论文标题
探索基于回归的语音增强的深层混合张量 - 向量网络架构
Exploring Deep Hybrid Tensor-to-Vector Network Architectures for Regression Based Speech Enhancement
论文作者
论文摘要
本文通过采用多种深度张量向量回归模型来增强语音,研究了模型参数数量和增强语音质量之间的不同权衡。我们发现,混合体系结构,即CNN-TT,能够通过降低模型参数大小来保持良好的质量性能。 CNN-TT由底部的几个卷积层组成,以提取特征,以提高顶部的语音质量和张量训练(TT)输出层,以减少模型参数。我们首先获得了基于卷积神经网络(CNN)向量向量回归模型的概括能力的新上限。然后,我们在爱丁堡嘈杂的语音语料库上提供了实验证据,以证明,在单渠道语音增强中,CNN以少量的模型尺寸为代价,以牺牲DNN优于DNN。此外,CNN-TT仅利用CNN模型参数的32 \%来略高于CNN的表现。此外,如果CNN-TT参数的数量增加到CNN模型大小的44%,则可以进一步提高性能。最后,我们对模拟嘈杂的WSJ0语料库进行多渠道语音增强的实验表明,我们提出的混合CNN-TT体系结构比DNN和CNN模型在更强大的语音质量和较小的参数尺寸方面取得了更好的结果。

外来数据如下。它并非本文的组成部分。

(** The whole stop: the handler is called on to continue after the
    settle-wait, and the finalize request is answered. *)
Definition stop_schedule (h r : nat) (env : StopEnv) : list Happening :=
  stop_schedule_to_wait h r env ++
  [Resumed h] ++ settled_events (while_finalizing env) ++
  [FinalizeAnswered h (finalize_result env)].

(** A start click answered by the microphone, handled by handler [h]. *)
Definition start_schedule (h : nat) (env : StartEnv) : list Happening :=
  [Clicked; MicrophoneAnswered h env].

(** No click handler is suspended. *)
Definition quiescent (m : Machine) : Prop := Forall (fun s => s = None) (handlers m).

(** The uploads that settle among the events. *)
Definition settlers (evs : list PageEvent) : list nat :=
  omap (fun ev => match ev with Settled p _ => Some p | DataAvailable _ => None end) evs.

(** The uploads that have settled when the settle-wait of the stop is
    over, the latest first: [s] holds those settled before the stop. *)
Definition settled_by (s : list nat) (env : StopEnv) : list nat :=
  rev (List.map fst (while_settling env)) ++ rev (List.map fst (while_uploading env)) ++
  rev (settlers (while_stopping env)) ++ rev (List.map fst (while_flushing env)) ++ s.

Definition all_settled (s : list nat) (ps : list nat) : bool :=
  forallb (fun p => bool_decide (p ∈ s)) ps.


(** *** Sample runs of the machine *)

Module Replay.

Local Open Scope string_scope.

Definition granted (uuid : string) : StartEnv :=
  {| getUserMedia := inr tt; randomUUID := uuid |}.

(** The page before any click. *)
Definition idle : Machine :=
  {| world := Sample.idle; recorder := 0; settled := []; handlers := [] |}.

Definition answered (text : string) : ChunkResult :=
  ChunkResponded true {| chunk_detail := None; chunk_transcript := Some text |}.

(** A recording stopped at once: no fragment carries any audio. *)
Definition stopped_at_once : Machine :=
  play (inr tt) idle
    (start_schedule 0 (granted Sample.first_id) ++
     stop_schedule 1 1 (Sample.stop_with [] [] Sample.finalized)).



(** A stop overtaken by the next recording. The first session records
    one slice and is stopped; while its stop waits for the three
    uploads, the button is clicked again and a second session records
    a slice; the uploads settle, the stop continues, and the second
    session records another slice. *)
Definition overtaken_schedule : list Happening :=
  [ Clicked; MicrophoneAnswered 0 (granted Sample.first_id);
    FragmentDelivered 1 (Sample.frag Byte.x01);
    Clicked;
    FragmentDelivered 1 (Sample.frag Byte.x02); Resumed 1;
    FragmentDelivered 1 []; RecorderStopped 1; Resumed 1;
    Resumed 1;
    Clicked; MicrophoneAnswered 2 (granted Sample.second_id);
    FragmentDelivered 2 (Sample.frag Byte.x03);
    UploadSettled 0 (answered "a walk"); UploadSettled 1 (answered "a walk in");
    UploadSettled 2 (answered "a walk in"); Resumed 1;
    FinalizeAnswered 1 Sample.finalized;
    FragmentDelivered 2 (Sample.frag Byte.x04) ]%nat.

Definition overtaken : Machine := play (inr tt) idle overtaken_schedule.

End Replay.

(** * Properties *)

#[local] Arguments String.append !_ _ / : simpl nomatch.

(** ** The calendar *)

Lemma civil_year_of_cycle doe :
  0 <= doe < 146097 ->
  0 <= (doe - doe / 1460 + doe / 36524 - doe / 146096) / 365 <= 399.
Proof. intros H. Z.div_mod_to_equations. lia. Qed.

Lemma civil_day_of_year doe :
  0 <= doe < 146097 ->
  let yoe := (doe - doe / 1460 + doe / 36524 - doe / 146096) / 365 in
  0 <= doe - (365 * yoe + yoe / 4 - yoe / 100) <= 365.
Proof. intros H yoe. subst yoe. Z.div_mod_to_equations. lia. Qed.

This paper investigates different trade-offs between the number of model parameters and enhanced speech qualities by employing several deep tensor-to-vector regression models for speech enhancement. We find that a hybrid architecture, namely CNN-TT, is capable of maintaining a good quality performance with a reduced model parameter size. CNN-TT is composed of several convolutional layers at the bottom for feature extraction to improve speech quality and a tensor-train (TT) output layer on the top to reduce model parameters. We first derive a new upper bound on the generalization power of the convolutional neural network (CNN) based vector-to-vector regression models. Then, we provide experimental evidence on the Edinburgh noisy speech corpus to demonstrate that, in single-channel speech enhancement, CNN outperforms DNN at the expense of a small increment of model sizes. Besides, CNN-TT slightly outperforms the CNN counterpart by utilizing only 32\% of the CNN model parameters. Besides, further performance improvement can be attained if the number of CNN-TT parameters is increased to 44\% of the CNN model size. Finally, our experiments of multi-channel speech enhancement on a simulated noisy WSJ0 corpus demonstrate that our proposed hybrid CNN-TT architecture achieves better results than both DNN and CNN models in terms of better-enhanced speech qualities and smaller parameter sizes.